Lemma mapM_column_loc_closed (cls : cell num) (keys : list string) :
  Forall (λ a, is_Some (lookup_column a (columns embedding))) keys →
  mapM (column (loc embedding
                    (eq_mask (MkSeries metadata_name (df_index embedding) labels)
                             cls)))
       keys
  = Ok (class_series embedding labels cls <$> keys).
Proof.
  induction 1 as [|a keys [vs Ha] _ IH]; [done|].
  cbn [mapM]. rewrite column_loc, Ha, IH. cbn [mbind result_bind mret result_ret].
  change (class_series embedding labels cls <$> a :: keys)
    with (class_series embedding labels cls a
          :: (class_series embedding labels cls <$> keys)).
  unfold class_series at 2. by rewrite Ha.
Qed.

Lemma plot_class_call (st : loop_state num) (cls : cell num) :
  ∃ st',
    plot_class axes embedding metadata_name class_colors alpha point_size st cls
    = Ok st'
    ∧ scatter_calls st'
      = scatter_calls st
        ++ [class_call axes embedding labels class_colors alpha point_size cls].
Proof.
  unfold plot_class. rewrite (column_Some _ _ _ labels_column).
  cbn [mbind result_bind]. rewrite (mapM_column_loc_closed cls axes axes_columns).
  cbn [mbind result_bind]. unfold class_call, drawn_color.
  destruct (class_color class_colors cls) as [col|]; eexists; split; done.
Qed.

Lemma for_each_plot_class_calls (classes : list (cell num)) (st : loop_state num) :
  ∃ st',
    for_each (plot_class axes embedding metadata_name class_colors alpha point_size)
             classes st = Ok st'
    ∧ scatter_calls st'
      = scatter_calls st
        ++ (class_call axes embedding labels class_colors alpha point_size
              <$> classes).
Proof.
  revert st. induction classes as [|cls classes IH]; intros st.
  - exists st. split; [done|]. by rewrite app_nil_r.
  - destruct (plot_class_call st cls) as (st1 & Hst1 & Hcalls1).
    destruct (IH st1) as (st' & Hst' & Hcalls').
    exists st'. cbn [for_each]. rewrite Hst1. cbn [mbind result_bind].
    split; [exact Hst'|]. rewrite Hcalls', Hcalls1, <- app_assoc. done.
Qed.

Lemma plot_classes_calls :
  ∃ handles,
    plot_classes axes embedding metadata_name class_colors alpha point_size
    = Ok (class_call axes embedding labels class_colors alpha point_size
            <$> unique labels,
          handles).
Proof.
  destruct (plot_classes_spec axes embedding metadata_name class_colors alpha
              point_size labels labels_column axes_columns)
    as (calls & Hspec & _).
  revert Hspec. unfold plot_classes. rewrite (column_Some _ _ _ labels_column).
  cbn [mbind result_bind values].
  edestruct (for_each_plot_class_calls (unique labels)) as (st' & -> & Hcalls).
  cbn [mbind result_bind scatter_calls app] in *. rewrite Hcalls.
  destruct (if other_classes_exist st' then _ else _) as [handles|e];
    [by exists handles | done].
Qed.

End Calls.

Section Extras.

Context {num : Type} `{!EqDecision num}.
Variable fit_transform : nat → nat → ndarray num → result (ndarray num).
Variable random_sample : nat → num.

+ + + + + + +

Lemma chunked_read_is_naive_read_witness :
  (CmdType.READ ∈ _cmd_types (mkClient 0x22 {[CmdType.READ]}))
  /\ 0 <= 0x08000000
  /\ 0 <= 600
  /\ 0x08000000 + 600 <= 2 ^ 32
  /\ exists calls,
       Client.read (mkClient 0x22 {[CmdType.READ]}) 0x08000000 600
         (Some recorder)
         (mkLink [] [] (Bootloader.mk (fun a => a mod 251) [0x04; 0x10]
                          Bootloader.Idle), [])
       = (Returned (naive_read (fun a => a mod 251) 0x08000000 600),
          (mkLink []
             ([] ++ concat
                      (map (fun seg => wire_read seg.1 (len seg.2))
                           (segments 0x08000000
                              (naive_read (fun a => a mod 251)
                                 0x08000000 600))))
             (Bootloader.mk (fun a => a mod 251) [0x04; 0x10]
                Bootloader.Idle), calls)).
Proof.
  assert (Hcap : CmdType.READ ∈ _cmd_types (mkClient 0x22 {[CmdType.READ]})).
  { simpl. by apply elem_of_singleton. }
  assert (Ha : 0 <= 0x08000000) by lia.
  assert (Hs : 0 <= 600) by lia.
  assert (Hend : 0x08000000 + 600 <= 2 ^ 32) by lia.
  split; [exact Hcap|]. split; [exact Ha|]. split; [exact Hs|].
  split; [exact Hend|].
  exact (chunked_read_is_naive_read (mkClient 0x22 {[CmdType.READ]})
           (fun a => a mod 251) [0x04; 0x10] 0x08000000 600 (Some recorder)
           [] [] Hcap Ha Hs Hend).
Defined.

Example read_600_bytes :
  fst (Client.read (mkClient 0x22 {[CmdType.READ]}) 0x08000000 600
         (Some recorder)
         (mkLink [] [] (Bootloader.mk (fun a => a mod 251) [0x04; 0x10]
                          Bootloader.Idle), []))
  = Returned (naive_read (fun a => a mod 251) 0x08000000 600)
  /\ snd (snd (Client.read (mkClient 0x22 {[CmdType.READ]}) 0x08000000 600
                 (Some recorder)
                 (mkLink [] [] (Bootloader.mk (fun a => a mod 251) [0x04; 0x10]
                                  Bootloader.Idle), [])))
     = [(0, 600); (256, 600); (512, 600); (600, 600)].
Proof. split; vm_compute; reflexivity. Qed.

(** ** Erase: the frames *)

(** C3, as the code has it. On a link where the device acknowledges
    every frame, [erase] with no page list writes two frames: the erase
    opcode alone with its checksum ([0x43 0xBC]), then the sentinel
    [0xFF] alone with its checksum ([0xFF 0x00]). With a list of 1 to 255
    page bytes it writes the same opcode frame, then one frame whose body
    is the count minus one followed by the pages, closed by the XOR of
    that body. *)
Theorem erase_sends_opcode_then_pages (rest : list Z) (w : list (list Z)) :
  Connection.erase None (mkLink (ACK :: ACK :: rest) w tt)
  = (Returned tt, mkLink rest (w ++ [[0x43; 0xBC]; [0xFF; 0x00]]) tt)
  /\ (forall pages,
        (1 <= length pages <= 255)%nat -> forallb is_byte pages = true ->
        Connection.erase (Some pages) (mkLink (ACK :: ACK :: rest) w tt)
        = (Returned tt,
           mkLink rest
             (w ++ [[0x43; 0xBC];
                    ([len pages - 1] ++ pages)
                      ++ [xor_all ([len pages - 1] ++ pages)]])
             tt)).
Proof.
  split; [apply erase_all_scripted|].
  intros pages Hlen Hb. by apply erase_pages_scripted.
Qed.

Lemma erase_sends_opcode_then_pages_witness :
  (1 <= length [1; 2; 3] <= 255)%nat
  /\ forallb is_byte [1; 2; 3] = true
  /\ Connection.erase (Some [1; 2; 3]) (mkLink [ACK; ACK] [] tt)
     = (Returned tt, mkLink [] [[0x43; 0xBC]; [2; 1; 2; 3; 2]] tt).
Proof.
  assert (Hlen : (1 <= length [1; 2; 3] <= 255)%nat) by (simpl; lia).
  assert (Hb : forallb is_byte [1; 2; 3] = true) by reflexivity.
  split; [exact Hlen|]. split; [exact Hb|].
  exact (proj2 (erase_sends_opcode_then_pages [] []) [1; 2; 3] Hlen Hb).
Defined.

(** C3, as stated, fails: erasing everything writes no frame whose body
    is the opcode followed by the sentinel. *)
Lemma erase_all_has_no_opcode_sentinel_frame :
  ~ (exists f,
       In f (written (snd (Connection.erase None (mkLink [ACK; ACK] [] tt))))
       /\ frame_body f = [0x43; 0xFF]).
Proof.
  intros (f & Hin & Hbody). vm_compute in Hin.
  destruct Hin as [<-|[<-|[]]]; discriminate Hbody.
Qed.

+ + + + + + +

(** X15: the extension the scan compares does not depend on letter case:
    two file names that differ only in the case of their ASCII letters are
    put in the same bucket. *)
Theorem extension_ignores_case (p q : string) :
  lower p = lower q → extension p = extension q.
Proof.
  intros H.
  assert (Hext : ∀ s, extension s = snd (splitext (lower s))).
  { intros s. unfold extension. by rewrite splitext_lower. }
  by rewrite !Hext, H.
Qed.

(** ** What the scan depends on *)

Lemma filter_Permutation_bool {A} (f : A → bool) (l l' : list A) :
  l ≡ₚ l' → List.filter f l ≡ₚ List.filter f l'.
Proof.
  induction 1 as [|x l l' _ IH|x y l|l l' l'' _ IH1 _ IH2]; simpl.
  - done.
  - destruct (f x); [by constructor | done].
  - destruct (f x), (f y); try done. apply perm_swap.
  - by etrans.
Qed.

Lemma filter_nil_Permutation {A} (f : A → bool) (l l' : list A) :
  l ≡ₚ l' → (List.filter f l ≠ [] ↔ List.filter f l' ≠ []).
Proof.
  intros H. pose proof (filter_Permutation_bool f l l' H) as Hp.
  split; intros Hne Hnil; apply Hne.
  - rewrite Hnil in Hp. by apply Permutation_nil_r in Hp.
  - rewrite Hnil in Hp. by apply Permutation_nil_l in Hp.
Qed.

+ + + + + + +

● EXERCISE PROMPT: Please return the lines above that run from the line containing "point_size labels labels_column" to the line containing "Variable random_sample : nat → num.", inclusive, exactly and with no other lines.

● RESULT OF THIS TASK:
              point_size labels labels_column axes_columns)
    as (calls & Hspec & _).
  revert Hspec. unfold plot_classes. rewrite (column_Some _ _ _ labels_column).
  cbn [mbind result_bind values].
  edestruct (for_each_plot_class_calls (unique labels)) as (st' & -> & Hcalls).
  cbn [mbind result_bind scatter_calls app] in *. rewrite Hcalls.
  destruct (if other_classes_exist st' then _ else _) as [handles|e];
    [by exists handles | done].
Qed.

End Calls.

Section Extras.

Context {num : Type} `{!EqDecision num}.
Variable fit_transform : nat → nat → ndarray num → result (ndarray num).
Variable random_sample : nat → num.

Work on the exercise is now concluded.